Kymriah (tisagenlecleucel) has been cleared for the treatment of paediatric and young adult patients up to 25 years of age with B-cell acute lymphoblastic leukemia (ALL) that is refractory, in relapse post-transplant or in second or later relapse; and for the treatment of adult patients with relapsed or refractory (r/r) diffuse large B-cell lymphoma (DLBCL) after two or more lines of systemic therapy.
Yescarta (axicabtagene ciloleucel) was also approved for DLBCL and also for primary mediastinal large B-cell lymphoma, after two or more lines of systemic therapy.
Both chimeric antigen receptor T cell (CAR T) therapies work by harnessing a patient’s own immune system to fight certain types of blood cancer. During the process, T cells are drawn from a patient’s blood and reprogrammed in the lab to create T cells that are genetically coded to hunt the patient’s cancer cells.

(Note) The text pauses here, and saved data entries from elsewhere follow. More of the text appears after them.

Definition state_fields : list (field durableServiceState) :=
  [on_field "version" (dec_int 64) ds_Version (fun x '(mkDurable _ b c d) => mkDurable x b c d);
   on_field "policies" (dec_map (dec_uint 32) 0) (fun s => Some (ds_Policies s))
     (fun x '(mkDurable a _ c d) => mkDurable a (default ∅ x) c d);
   on_field "revoked" (dec_slice dec_string "") ds_Revoked (fun x '(mkDurable a b _ d) => mkDurable a b x d);
   on_field "seen" (dec_slice dec_string "") ds_Seen (fun x '(mkDurable a b c _) => mkDurable a b c x)].

Definition zero_state : durableServiceState := mkDurable 0 ∅ [] [].

Definition enc_state (s : durableServiceState) : json :=
  enc_struct [("version", enc_int (ds_Version s)); ("policies", enc_map enc_uint (ds_Policies s));
              ("revoked", enc_slice enc_string (ds_Revoked s)); ("seen", enc_slice enc_string (ds_Seen s))].

Section defs.
Context `{CR : !Crypto, GR : !Groth16}.

(** Sets are maps to [true]; [active] also holds [false]. *)
Record Service := mkService {
  sv_params : Params;
  sv_prover : option Prover;
  sv_verifier : option Verifier;
  sv_users : gmap string Signer;
  sv_accounts : gmap string Registration;
  sv_active : gmap string bool;
  sv_policies : gmap bytes Z;
  sv_revoked : gset string;
  sv_seen : gset bytes;
  sv_statePath : string;
}.

Inductive fault :=
  | BeforeRename (e : error)
  | AfterRename (e : error).

Record Env := mkEnv {
  env_setup : Z -> result Z;      (* Setup's trapdoor *)
  env_backend : Z;                (* groth16.Setup *)
  env_x : Z -> result Z;          (* KeyGen's x *)
  env_d : Z -> result Z;          (* KeyGen's d *)
  env_prove : Z;                  (* groth16.Prove *)
  env_fault : option fault;       (* persistState *)
  env_order : list Registration -> list Registration;  (* range over a map *)
}.

(** The service and its ledger file. *)
Record World := mkWorld {
  w_service : Service;
  w_file : option bytes;
}.

Definition zero_params : Params := mkParams (g_inf BN) (g_inf BN2) (g_inf BN2) [].
Definition zero_registration : Registration := mkRegistration "" (mkAccount (g_inf Secp) (g_inf Secp) None).

Definition newService (path : string) : Service :=
  mkService zero_params None None ∅ ∅ ∅ ∅ ∅ ∅ path.

Definition NewService : Service := newService "".

(** ** The ledger *)

Definition durable_of (s : Service) : durableServiceState :=
  {| ds_Version := 1;
     ds_Policies := kmap hex_encode (sv_policies s);
     ds_Revoked := merge_sort String.le (elements (sv_revoked s));
     ds_Seen := merge_sort String.le (hex_encode <$> elements (sv_seen s)) |}.

Definition ledger_text (s : Service) : bytes := marshal (enc_state (durable_of s)).

Definition persistState (f : option fault) (w : World) : option error * World :=
  let s := w_service w in
  if String.eqb (sv_statePath s) "" then (None, w)
  else match f with
       | Some (BeforeRename e) => (Some e, w)
       | Some (AfterRename e) => (Some e, mkWorld s (Some (ledger_text s)))
       | None => (None, mkWorld s (Some (ledger_text s)))
       end.

Definition set_policies (s : Service) (m : gmap bytes Z) : Service :=
  mkService (sv_params s) (sv_prover s) (sv_verifier s) (sv_users s) (sv_accounts s) (sv_active s) m
    (sv_revoked s) (sv_seen s) (sv_statePath s).
Definition set_revoked (s : Service) (m : gset string) : Service :=
  mkService (sv_params s) (sv_prover s) (sv_verifier s) (sv_users s) (sv_accounts s) (sv_active s) (sv_policies s)
    m (sv_seen s) (sv_statePath s).
Definition set_seen (s : Service) (m : gset bytes) : Service :=
  mkService (sv_params s) (sv_prover s) (sv_verifier s) (sv_users s) (sv_accounts s) (sv_active s) (sv_policies s)
    (sv_revoked s) m (sv_statePath s).
Definition set_active (s : Service) (m : gmap string bool) : Service :=
  mkService (sv_params s) (sv_prover s) (sv_verifier s) (sv_users s) (sv_accounts s) m (sv_policies s)
    (sv_revoked s) (sv_seen s) (sv_statePath s).
Definition set_accounts (s : Service) (m : gmap string Registration) : Service :=
  mkService (sv_params s) (sv_prover s) (sv_verifier s) (sv_users s) m (sv_active s) (sv_policies s)
    (sv_revoked s) (sv_seen s) (sv_statePath s).
Definition set_users (s : Service) (m : gmap string Signer) : Service :=
  mkService (sv_params s) (sv_prover s) (sv_verifier s) m (sv_accounts s) (sv_active s) (sv_policies s)
    (sv_revoked s) (sv_seen s) (sv_statePath s).
Definition set_setup (s : Service) (p : Params) (pr : Prover) (v : Verifier) : Service :=
  mkService p (Some pr) (Some v) (sv_users s) (sv_accounts s) (sv_active s) (sv_policies s)
    (sv_revoked s) (sv_seen s) (sv_statePath s).

(** The three loops of [loadState]. *)
Fixpoint load_policies (m : gmap bytes Z) (l : list (string * Z)) : result (gmap bytes Z) :=
  match l with
  | [] => Ok m
  | (encoded, k) :: l =>
      match decodeIssue encoded with
      | Err _ => Err "invalid persisted issue policy"
      | Ok issue =>
          _ ← fail_if (k =? 0) "invalid persisted issue policy";
          load_policies (<[issue := k]> m) l
      end
  end.

Fixpoint load_revoked (m : gset string) (l : list string) : result (gset string) :=
  match l with
  | [] => Ok m
  | user :: l =>
      _ ← fail_if (blank user) "invalid persisted revoked user";
      load_revoked ({[user]} ∪ m) l
  end.

Fixpoint load_seen (m : gset bytes) (l : list string) : result (gset bytes) :=
  match l with
  | [] => Ok m
  | encoded :: l =>
      _ ← fail_if (negb (String.length encoded =? 64)%nat) "invalid persisted replay digest";
      match hex_decode encoded with
      | Err _ => Err "invalid persisted replay digest"
      | Ok b => load_seen ({[b]} ∪ m) l
      end
  end.

(** A missing file is an empty ledger. *)
Definition loadState (s : Service) (file : option bytes) : result Service :=
  match file with
  | None => Ok s
  | Some raw =>
      state ← decodeJSON (dec_struct state_fields) zero_state raw;
      _ ← fail_if (negb (ds_Version state =? 1)) "unsupported service state version";
      policies ← load_policies (sv_policies s) (map_to_list (ds_Policies state));
      revoked ← load_revoked (sv_revoked s) (ds_Revoked state);
      seen ← load_seen (sv_seen s) (ds_Seen state);
      Ok (set_seen (set_revoked (set_policies s policies) revoked) seen)
  end.

Definition NewPersistentService (path : string) (file : option bytes) : result Service :=
  _ ← fail_if (blank path) "state path is required";
  loadState (newService path) file.

(** ** The ring *)

Definition ring (s : Service) : list string * list Account :=
  let ids := merge_sort String.le (elements (dom (filter (fun kv => kv.2 = true) (sv_active s)))) in
  (ids, (fun id => reg_Account (default zero_registration (sv_accounts s !! id))) <$> ids).

Definition is_active (s : Service) (id : string) : bool := default false (sv_active s !! id).

(** ** Operations *)

Definition policy (s : Service) (issue : bytes) (k : Z) (create : bool) : result unit :=
  _ ← fail_if (k =? 0) "zero quota";
  match sv_policies s !! issue with
  | Some old => fail_if (negb (old =? k)) "quota already pinned for issue"
  | None => fail_if (negb create) "unknown issue policy"
  end.

Definition outcome : Type := Response * option error * World.

(** [Response{Version: CircuitVersion}] *)
Definition out0 : Response := mkResponse false "" CircuitVersion "" false false None "" 0.

Definition failed (e : error) (w : World) : outcome := (out0, Some e, w).

(** [return out, nil], or the wrapped error of [persistState]. *)
Definition persisted (env : Env) (label : error) (out : Response) (w : World) : outcome :=
  match persistState (env_fault env) w with
  | (Some e, w) => (out, Some (label +:+ ": " +:+ e), w)
  | (None, w) => (out, None, w)
  end.

Definition run_setup (env : Env) (q : Request) (w : World) : outcome :=
  let s := w_service w in
  match sv_prover s with
  | Some _ => failed "setup already completed" w
  | None =>
      match Setup (env_setup env) (q_Capacity q) with
      | Err e => failed e w
      | Ok p =>
          match NewBackend (env_backend env) with
          | Err e => failed e w
          | Ok (prover, verifier) =>
              persisted env "persist setup state" out0 (mkWorld (set_setup s p prover verifier) (w_file w))
          end
      end
  end.

(** The key generation of [keygen]: the account, and the users afterwards. *)
Definition keygen_account (env : Env) (s : Service) (user : string) : result (Account * gmap string Signer) :=
  match sv_users s !! user with
  | None =>
      '(a, x) ← KeyGen (env_x env) (env_d env) None;
      signer ← NewSigner (Some x);
      Ok (a, <[user := signer]> (sv_users s))
  | Some signer =>
      '(a, _) ← KeyGen (env_x env) (env_d env) (s_x signer);
      Ok (a, sv_users s)
  end.

Definition run_keygen (env : Env) (q : Request) (w : World) : outcome :=
  let s := w_service w in
  if blank (q_User q) || blank (q_Account q) then failed "user/account ids required" w
  else if bool_decide (is_Some (sv_accounts s !! q_Account q)) then failed "account exists" w
  else if bool_decide (q_User q ∈ sv_revoked s) then failed "user is permanently revoked" w
  else
    match keygen_account env s (q_User q) with
    | Err e => failed e w
    | Ok (a, users) =>
        let s := set_users s users in
        let s := set_accounts s (<[q_Account q := mkRegistration (q_User q) a]> (sv_accounts s)) in
        match persistState (env_fault env) (mkWorld s (w_file w)) with
        | (None, w) => (out0, None, w)
        | (Some e, w) =>
            (out0, Some ("persist keygen state: " +:+ e),
             mkWorld (set_accounts s (delete (q_Account q) (sv_accounts s))) (w_file w))
        end
    end.

Definition run_join (env : Env) (q : Request) (w : World) : outcome :=
  let s := w_service w in
  match sv_accounts s !! q_Account q with
  | None => failed "account unknown" w
  | Some reg =>
      match NewSnapshot (sv_params s) (ring s).2 with
      | Err e => failed e w
      | Ok snap =>
          if bool_decide (reg_UserID reg ∈ sv_revoked s) then failed "user is permanently revoked" w
          else
            match Join snap (reg_Account reg) with
            | Err e => failed e w
            | Ok _ =>
                persisted env "persist ring state" out0
                  (mkWorld (set_active s (<[q_Account q := true]> (sv_active s))) (w_file w))
            end
      end
  end.

Definition run_exit (env : Env) (q : Request) (w : World) : outcome :=
  let s := w_service w in
  match sv_accounts s !! q_Account q with
  | None => failed "account unknown" w
  | Some reg =>
      match NewSnapshot (sv_params s) (ring s).2 with
      | Err e => failed e w
      | Ok snap =>
          if negb (is_active s (q_Account q)) then failed "account inactive" w
          else
            match (member ← Member (reg_Account reg); Exit snap (Some member)) with
            | Err e => failed e w
            | Ok _ =>
                persisted env "persist ring state" out0
                  (mkWorld (set_active s (<[q_Account q := false]> (sv_active s))) (w_file w))
            end
      end
  end.

(** The loop over the accounts: every account of the user becomes inactive. *)
Definition deactivate (user : string) (accounts : gmap string Registration) (active : gmap string bool)
    : gmap string bool :=
  map_imap (fun _ (r : Registration) => if bool_decide (reg_UserID r = user) then Some false else None) accounts
  ∪ active.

“Bringing Kymriah to patients in the EU advances the treatment paradigm in an unprecedented way and delivers a lifesaving therapy to young patients with ALL who have not been successfully treated with existing therapies, and who have limited options left,” said Prof. Peter Bader, head of the Division for Stem Cell Transplantation and Immunology and principal investigator of the ELIANA study at the University Hospital for Children and Adolescents in Frankfurt/Main.

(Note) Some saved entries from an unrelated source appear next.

Lemma preflightProvingKey_sound raw cs :
  preflightProvingKey raw cs = Ok tt -> exists domain p, pk_layout cs raw domain p.
Proof.
  unfold preflightProvingKey. intros (domain & HD & E)%bind_Ok. apply bind_fail_if in E as [_ E].
  apply bind_fail_if in E as [Hd%Z.ltb_ge E]. apply bind_Ok in E as (flag & Hflag & E).
  apply bind_fail_if in E as [[HT%negb_false_iff%bool_decide_eq_true Hf%Z.ltb_ge]%orb_false_iff E].
  apply bind_fail_if in E as [HC%bool_decide_eq_false E].
  apply (index_drop raw (Z.to_nat (domainSize - 1))) in Hflag as (r0 & ER & ER').
  apply bind_Ok in E as (r1 & (g1 & E1 & Hg1)%pk_points_Ok & E); [|done].
  apply bind_Ok in E as ([na r2] & (A & -> & HA)%pk_vector_Ok & E); [|done].
  apply bind_Ok in E as ([nb r3] & (B & -> & HB)%pk_vector_Ok & E); [|done].
  apply bind_Ok in E as ([nz r4] & (Zs & -> & HZ)%pk_vector_Ok & E); [|done].
  apply bind_Ok in E as ([nk r5] & (K & -> & HK)%pk_vector_Ok & E); [|done].
  apply bind_fail_if in E as [[EK%negb_false_iff%Z.eqb_eq EZ%negb_false_iff%Z.eqb_eq]%orb_false_iff E].
  apply bind_Ok in E as (r6 & (g2 & -> & Hg2)%pk_points_Ok & E); [|done].
  apply bind_Ok in E as ([nb2 r7] & (B2 & -> & HB2)%pk_vector_Ok & E); [|done].
  apply bind_Ok in E as ([nw r8] & [[-> Hnw]%pk_u64_Ok Enw%negb_false_iff%Z.eqb_eq]%pk_checked_Ok & E).
  apply bind_Ok in E as ([ia r9] & [[-> Hia]%pk_u64_Ok Eia%Z.ltb_ge]%pk_checked_Ok & E).
  apply bind_Ok in E as ([ib r10] & [[-> Hib]%pk_u64_Ok Eib%Z.ltb_ge]%pk_checked_Ok & E).
  apply bind_fail_if in E as [HEQ E].
  apply orb_false_iff in HEQ as [[Ena%negb_false_iff%Z.eqb_eq Enb%negb_false_iff%Z.eqb_eq]%orb_false_iff Eb2%negb_false_iff%Z.eqb_eq].
  apply bind_Ok in E as (r11 & (fa & -> & Hfa)%pk_infinity_Ok & E). apply bind_Ok in E as (r12 & (fb & -> & Hfb)%pk_infinity_Ok & E).
  apply bind_Ok in E as ([nc r13] & [[-> Hnc]%pk_u32_Ok Enc%negb_false_iff%Z.eqb_eq]%pk_checked_Ok & E).
  apply bind_Ok in E as (r14 & (bases & -> & Hbases)%pk_bases_Ok & E). apply fail_if_Ok, negb_false_iff, Z.eqb_eq in E.
  destruct r14; [|done]. rewrite app_nil_r in E1. subst nk nz nw na nb nb2.
  pose proof (Forall2_length _ _ _ Hbases) as Hlb.
  exists domain, (mk_pk_parts flag g1 A B Zs K g2 B2 ia ib fa fb bases).
  constructor; cbn [pp_precompute pp_g1 pp_A pp_B pp_Z pp_K pp_g2 pp_B2 pp_ia pp_ib pp_infA pp_infB pp_bases]; try done; try lia.
  - split; [lia|done].
  - unfold pk_text. cbn [pp_precompute pp_g1 pp_A pp_B pp_Z pp_K pp_g2 pp_B2 pp_ia pp_ib pp_infA pp_infB pp_bases].
    rewrite <- (take_drop (Z.to_nat (domainSize - 1)) raw), HT, ER. f_equal. f_equal.
    change (S (Z.to_nat (domainSize - 1))) with (Z.to_nat domainSize) in ER'. rewrite <- ER', E1.
    do 13 f_equal. by rewrite <- Hlb, <- Enc.
Qed.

Commenting on the approval of Yescarta, Professor Gilles Salles, head of Hematology, South Lyon Hospital Complex, said the therapy offers “a new and exciting way of treating cancer that offers a new option to patients with DLBCL and PMBCL in Europe.
“Many patients with these aggressive forms of non-Hodgkin lymphoma who have not responded to or failed commonly available treatment options have a very poor prognosis and there is an urgent need for new therapies.”

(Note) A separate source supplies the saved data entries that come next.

Lemma exported_load io b wp :
  (forall name, io name = None) -> pin <> zero_digest -> holds_public b m pp vk ->
  (wp = true -> b !! "pk.bin" = Some (private_file pk)) ->
  loadSetup io (Some b) pin wp = Ok (mkLoadedSetup params (if wp then Some pr else None) v m).
Proof using All.
  intros Hio Hpin Hb Hpk. unfold loadSetup. rewrite (exported_manifest_read io b) by done. cbn [mbind result_bind].
  destruct (exported_artifacts io b Hio Hb) as [-> ->]. cbn [mbind result_bind].
  rewrite (proj2 (Params_encoded pp params)) by apply HX. cbn [mbind result_bind].
  destruct exported_circuit as (cs & d & Hcs & Ecs & Hd & Em & Hh & Hlh & _).
  apply bind_fail_if. split; [rewrite Em; cbn [m_Capacity manifest_of set_artifacts base_manifest]; by rewrite Z.eqb_refl|].
  destruct (exported_verifier cs Hcs) as [-> HV]. rewrite Hcs. cbn [mbind result_bind]. rewrite Hd. cbn [mbind result_bind].
  assert (m_Circuit m = d) as Ed by (by rewrite Em). rewrite Ed. rewrite bool_decide_eq_true_2 by done. cbn [negb fail_if mbind result_bind].
  rewrite Hh, (proj2 (ParseDigest_Ok (hexDigest (v_circuitHash v)) (v_circuitHash v))) by done. cbn [mbind result_bind].
  pose proof HB as (cs' & pk' & vk' & raw' & Hcs' & Hset & Hraw & Ecs' & Epk & Evk & EID & Eid & Ech & ED)%NewBackend_Ok.
  assert (ad_SHA256 (m_VerifyingKey m) = hexDigest (v_keyID v)) as ->.
  { rewrite Em. cbn [m_VerifyingKey manifest_of set_artifacts artifact_of ad_SHA256].
    destruct (ex_vk _ _ _ _ _ _ _ _ _ HX) as [Hk _]. unfold KeyBytes in Hk. rewrite Evk in Hk. cbn in Hk. unfold hexDigest. congruence. }
  rewrite (proj2 (ParseDigest_Ok _ (v_keyID v))) by (split; [done|rewrite EID; apply Sha256.length_Sum256]).
  cbn [mbind result_bind]. rewrite HV. cbn [mbind result_bind]. destruct wp; cbn [negb]; [|done].
  destruct exported_sizes as (_ & _ & Hlp). unfold load_prover.
  assert (m_ProvingKey m = artifact_of pk) as -> by (by rewrite Em). unfold artifact_of.
  rewrite (readArtifact_written io b "pk.bin" pk _ (Hio _) (Hpk eq_refl) Hlp). cbn [mbind result_bind].
  destruct (ex_pkbytes _ _ _ _ _ _ _ _ _ HX) as [Hp _]. rewrite Epk in Hp.
  assert (cs' = cs) as -> by (unfold Compile in Hcs; congruence).
  destruct (pk_encoding cs rand pk' vk' pk Hcs' Hset Hp) as [(dom & parts & HL) Hrd].
  rewrite (preflightProvingKey_complete _ _ _ _ HL). cbn [wrap mbind result_bind].
  specialize (Hrd []). rewrite app_nil_r in Hrd. rewrite Hrd. cbn [mbind result_bind length Nat.eqb negb fail_if].
  rewrite Evk. cbn [deref mbind result_bind]. rewrite (setup_points_same cs rand pk' vk' Hcs' Hset).
  cbn [negb fail_if mbind result_bind]. do 3 f_equal. rewrite <- Eid, <- Ech, <- Epk, <- Ecs. by destruct pr.
Qed.

Lemma exported_public io :
  (forall name, io name = None) -> pin <> zero_digest ->
  exists b', ExportPublicSetup io None (Some b0) None pin = (Ok tt, Some b') /\ holds_public b' m pp vk.
Proof using All.
  intros Hio Hpin. pose proof (ex_public _ _ _ _ _ _ _ _ _ HX) as Hb. unfold ExportPublicSetup, LoadPublicSetup.
  rewrite (exported_load io b0 false) by done. cbn [mbind result_bind].
  rewrite (exported_manifest_read io b0) by done. cbn [mbind result_bind].
  destruct (exported_artifacts io b0 Hio Hb) as [-> ->]. cbn [mbind result_bind newBundle].
  assert (copy_artifacts [("manifest.json", manifest_text m); ("parameters.bin", pp); ("vk.bin", vk)] ∅
          = Ok (<["vk.bin" := private_file vk]> (<["parameters.bin" := private_file pp]> {["manifest.json" := private_file (manifest_text m)]})))
    as ->.
  { cbn [copy_artifacts].
    rewrite (proj2 (writeArtifact_Ok _ _ _ _ _ _)) by (eexists; split_and!; [done|apply lookup_empty|lia|done|done]). cbn [mbind result_bind].
    rewrite (proj2 (writeArtifact_Ok _ _ _ _ _ _)) by (eexists; split_and!; [done|by rewrite lookup_insert_ne|lia|done|done]). cbn [mbind result_bind].
    rewrite (proj2 (writeArtifact_Ok _ _ _ _ _ _)) by (eexists; split_and!; [done|by rewrite !lookup_insert_ne|lia|done|done]). done. }
  eexists. split; [reflexivity|]. split; file_lookup.
Qed.
End exported.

Earlier this year, NHS England chief executive Simon Stevens indicated that the NHS was preparing for the introduction of CAR-T this year, offering eligible patients a ‘ground-breaking’ approach to treating cancer. But he also stressed manufacturers “need to set fair and affordable prices so treatments can be made available to all who need them.”
Yescarta and Kymriah are currently being assessed by the National Institute for Health and Care Excellence (NICE) for use on the NHS in England. A final decision on both drugs is expected by late 2018, though the Institute has just released a draft decision rejecting funding for Yescarta.